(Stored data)
*** Block opens ***
Lemma rename_dir_onto_file fs src dst m es ms ds mp esp :
  src ≠ [] → lookup src (root fs) = Some (Dir m es) →
  src ≠ dst → is_prefix src dst = false →
  lookup (path_parent dst) (root fs) = Some (Dir mp esp) →
  lookup dst (root fs) = Some (File ms ds) →
  rename fs src dst = (fs, Raise NotADirectoryError).
Proof.
  intros Hne Hs Hsd Hp Hpar Hd. unfold rename. destruct src as [|c src]; [done|].
  rewrite Hs. destruct (path_eqb (c :: src) dst) eqn:He.
  { by apply path_eqb_eq in He. }
  rewrite Hp, Hpar. destruct dst as [|k dst]; [simpl in Hpar; congruence|].
  by rewrite Hd.
Qed.

Lemma mkdirs_no_file now p n n' :
  mkdirs now p n = Return n' →
  ∀ q m d, is_prefix q p = true → lookup q n ≠ Some (File m d).
Proof.
  revert n n'. induction p as [|c p IH]; intros n n' Hmk q m d Hq Hl.
  { destruct q; [|done]. rewrite lookup_nil in Hl. injection Hl as ->. done. }
  destruct n as [m0 d0|m0 es]; [done|].
  destruct q as [|k q]; [done|].
  rewrite is_prefix_cons, andb_true_iff, String.eqb_eq in Hq.
  destruct Hq as [-> Hq]. rewrite lookup_cons in Hl. cbn in Hmk, Hl.
  destruct (es !! c) as [n0|]; [|done]. cbn in Hl.
  destruct (mkdirs now p n0) as [n0'|] eqn:Hmk0; [|done].
  by apply (IH n0 n0' Hmk0 q m d).
Qed.

Lemma mkdirs_return now p n n' :
  mkdirs now p n = Return n' →
  (∀ q, is_prefix q p = true → ∃ m es, lookup q n' = Some (Dir m es)) ∧
  (∀ q, is_prefix q p = false → lookup q n' = lookup q n).
Proof.
  intros Hmk.
  destruct (mkdirs_spec now p n (mkdirs_no_file now p n n' Hmk))
    as (n'' & Hmk' & Hn). rewrite Hmk in Hmk'. injection Hmk' as <-. exact Hn.
Qed.

End RenameFacts.

(** ** The sync orchestrator on the in-memory file system *)

Section SyncFacts.

Import MemFS.

Lemma resolve_section defs current_os sec w l :
  defs !! upper current_os = Some sec →
  sec !! "windows" = Some w → sec !! "linux" = Some l →
  resolve defs current_os "windows→linux" = Return (Path w, Path l) ∧
  ∀ direction, direction ≠ "windows→linux" →
    resolve defs current_os direction = Return (Path l, Path w).
Proof.
  intros Hsec Hw Hl. unfold resolve, subscript. split.
  - rewrite String.eqb_refl, Hsec, Hw, Hl. done.
  - intros direction Hd. apply String.eqb_neq in Hd. rewrite Hd.
    by rewrite Hsec, Hl, Hw.
Qed.

(** a tree copied to a place where nothing is arrives whole *)
Lemma copy_node_fresh ok name s : copy_node ok name s None = (Some s, None).
Proof.
  revert name. induction s as [m data|m es IH] using node_tree_ind; intros name.
  { done. }
  cbn [copy_node]. rewrite andb_false_r. cbn [from_option].
  rewrite map_fold_foldr.
  assert (∀ l : list (string * node),
            (∀ k c, (k, c) ∈ l → es !! k = Some c) →
            foldr (uncurry (λ k c '(acc, failed),
                     match copy_node ok k c ((∅ : gmap string node) !! k) with
                     | (Some c', e) => (<[k := c']> acc, failed || is_some e)
                     | (None, e) => (acc, failed || is_some e)
                     end)) (∅, false) l
            = ((list_to_map l : gmap string node), false)) as Hl.
  { induction l as [|[k c] l IHl]; intros Hin; [done|].
    cbn [foldr uncurry]. rewrite IHl.
    - rewrite lookup_empty, (IH k c).
      + done.
      + apply Hin. by left.
    - intros k' c' ?. apply Hin. by right. }
  rewrite Hl.
  - by rewrite list_to_map_to_list.
  - intros k c. by rewrite elem_of_map_to_list.
Qed.

Lemma mkdirs_existing now p n m es :
  lookup p n = Some (Dir m es) → mkdirs now p n = Return n.
Proof.
  revert n. induction p as [|c p IH]; intros n Hl.
  { rewrite lookup_nil in Hl. by injection Hl as ->. }
  rewrite lookup_cons in Hl. destruct n as [m0 d0|m0 es0]; [done|].
  cbn in Hl. cbn [mkdirs].
  destruct (es0 !! c) as [n0|] eqn:Hc; [|done]. cbn in Hl.
  rewrite (IH n0 Hl). by rewrite insert_id.
Qed.

(** [shutil.copytree] to a free name in an existing directory puts a
    copy of the whole source tree there *)
Lemma copy_tree_fresh fs src dst ok m es mp esp :
  lookup src (root fs) = Some (Dir m es) →
  lookup dst (root fs) = None →
  lookup (path_parent dst) (root fs) = Some (Dir mp esp) →
  copy_tree fs src dst ok
  = (with_root fs (place dst (Some (Dir m es)) (root fs)), Return tt).
Proof.
  intros Hs Hd Hp. unfold copy_tree. rewrite Hs, Hd.
  rewrite andb_false_r. rewrite (mkdirs_existing _ _ _ mp esp Hp).
  by rewrite copy_node_fresh.
Qed.

(** C7. [perform] takes source and target from the one section named by
    the uppercased OS role: with direction [windows→linux] the [windows]
    path is the source and the [linux] path the target, with any other
    direction the two are swapped. In the scenario of the specification
    ([/a] holds the one file [save.dat], [/b] does not exist) the sync
    succeeds, [/b/save.dat] then holds the bytes of [/a/save.dat], and
    nothing else is added to the file system: no backup is made. *)
Theorem perform_resolves_and_copies :
  (∀ (defs : gmap string (gmap string string)) current_os sec w l,
     defs !! upper current_os = Some sec →
     sec !! "windows" = Some w → sec !! "linux" = Some l →
     resolve defs current_os "windows→linux" = Return (Path w, Path l) ∧
     ∀ direction, direction ≠ "windows→linux" →
       resolve defs current_os direction = Return (Path l, Path w)) ∧
  (∀ (TRASH_DIR : path) now (defs : gmap string (gmap string string)) sec
     game (fs : MemFS.t) rm es dm mt data out,
     defs !! "WINDOWS" = Some sec →
     sec !! "windows" = Some "/a" → sec !! "linux" = Some "/b" →
     root fs = Dir rm es →
     es !! "a" = Some (Dir dm {[ "save.dat" := File mt data ]}) →
     es !! "b" = None →
     ∃ fs',
       perform TRASH_DIR now defs "windows" "windows→linux" game (World fs out)
       = (World fs'
            (out ++ summary "windows→linux" game ["a"] ["b"] ++
             ["✅  Sync complete."]),
          Return tt) ∧
       root fs'
       = Dir rm (<["b" := Dir dm {[ "save.dat" := File mt data ]}]> es) ∧
       lookup ["b"; "save.dat"] (root fs') = Some (File mt data) ∧
       lookup ["a"; "save.dat"] (root fs') = Some (File mt data)).
Proof.
  split; [apply resolve_section|].
  intros TRASH_DIR now defs sec game fs rm es dm mt data out
    Hsec Hw Hl Hroot Ha Hb.
  assert (resolve defs "windows" "windows→linux" = Return (["a"], ["b"])) as Hr.
  { by apply (resolve_section defs "windows" sec "/a" "/b"). }
  assert (lookup ["a"] (root fs)
          = Some (Dir dm {[ "save.dat" := File mt data ]})) as Hla.
  { rewrite Hroot. cbn. by rewrite Ha. }
  assert (lookup ["b"] (root fs) = None) as Hlb.
  { rewrite Hroot. cbn. by rewrite Hb. }
  exists (with_root fs
            (Dir rm (<["b" := Dir dm {[ "save.dat" := File mt data ]}]> es))).
  split; [|split; [done|split]].
  - rewrite (perform_unfold TRASH_DIR now defs _ _ game ["a"] ["b"] _ Hr).
    cbn [files printed].
    change (@path_exists MemFS.t _ fs ["a"]) with (Return (exists_b fs ["a"])).
    unfold exists_b at 1. rewrite Hla. cbn [is_some].
    unfold backup, bind at 1, query. cbn [files printed].
    change (@path_exists MemFS.t _ fs ["b"]) with (Return (exists_b fs ["b"])).
    unfold exists_b at 1. rewrite Hlb. cbn [is_some negb].
    unfold ret, copy, bind, query, update. cbn [files printed].
    change (@path_is_dir MemFS.t _ fs ["a"]) with (Return (is_dir_b fs ["a"])).
    unfold is_dir_b. rewrite Hla. cbn [from_option is_dir_node files printed].
    change (@copytree MemFS.t _) with copy_tree.
    rewrite (copy_tree_fresh fs ["a"] ["b"] true dm _ rm es Hla Hlb);
      [|by rewrite Hroot].
    rewrite Hroot. cbn. by rewrite <- app_assoc.
  - cbn. by rewrite lookup_insert_eq, lookup_singleton_eq.
  - cbn. rewrite lookup_insert_ne by done. rewrite Ha.
    by rewrite lookup_singleton_eq.
Qed.

End SyncFacts.
(** ** The backup manager, with the refusals of the operating system *)

Section TrashFacts.

Import MemFS.

#[local] Arguments lookup : simpl never.
#[local] Arguments place : simpl never.
#[local] Arguments is_prefix : simpl never.
#[local] Arguments path_eqb : simpl never.
#[local] Arguments rename : simpl never.
#[local] Arguments copy_tree : simpl never.
#[local] Arguments copy_file : simpl never.
#[local] Arguments remove_tree : simpl never.
#[local] Arguments remove_file : simpl never.
#[local] Arguments exists_b : simpl never.
#[local] Arguments is_dir_b : simpl never.

Ltac faulty_fields :=
  cbn [FaultyFS.rename_refused FaultyFS.base FaultyFS.with_base
       FaultyFS.undeletable FaultyFS.stat_denied FaultyFS.vanished] in *.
*** Block closes ***
- _Your task_
The answer must consist of every line from the data that holds the string "FaultyFS".

- _Answer area_
  cbn [FaultyFS.rename_refused FaultyFS.base FaultyFS.with_base
       FaultyFS.undeletable FaultyFS.stat_denied FaultyFS.vanished] in *.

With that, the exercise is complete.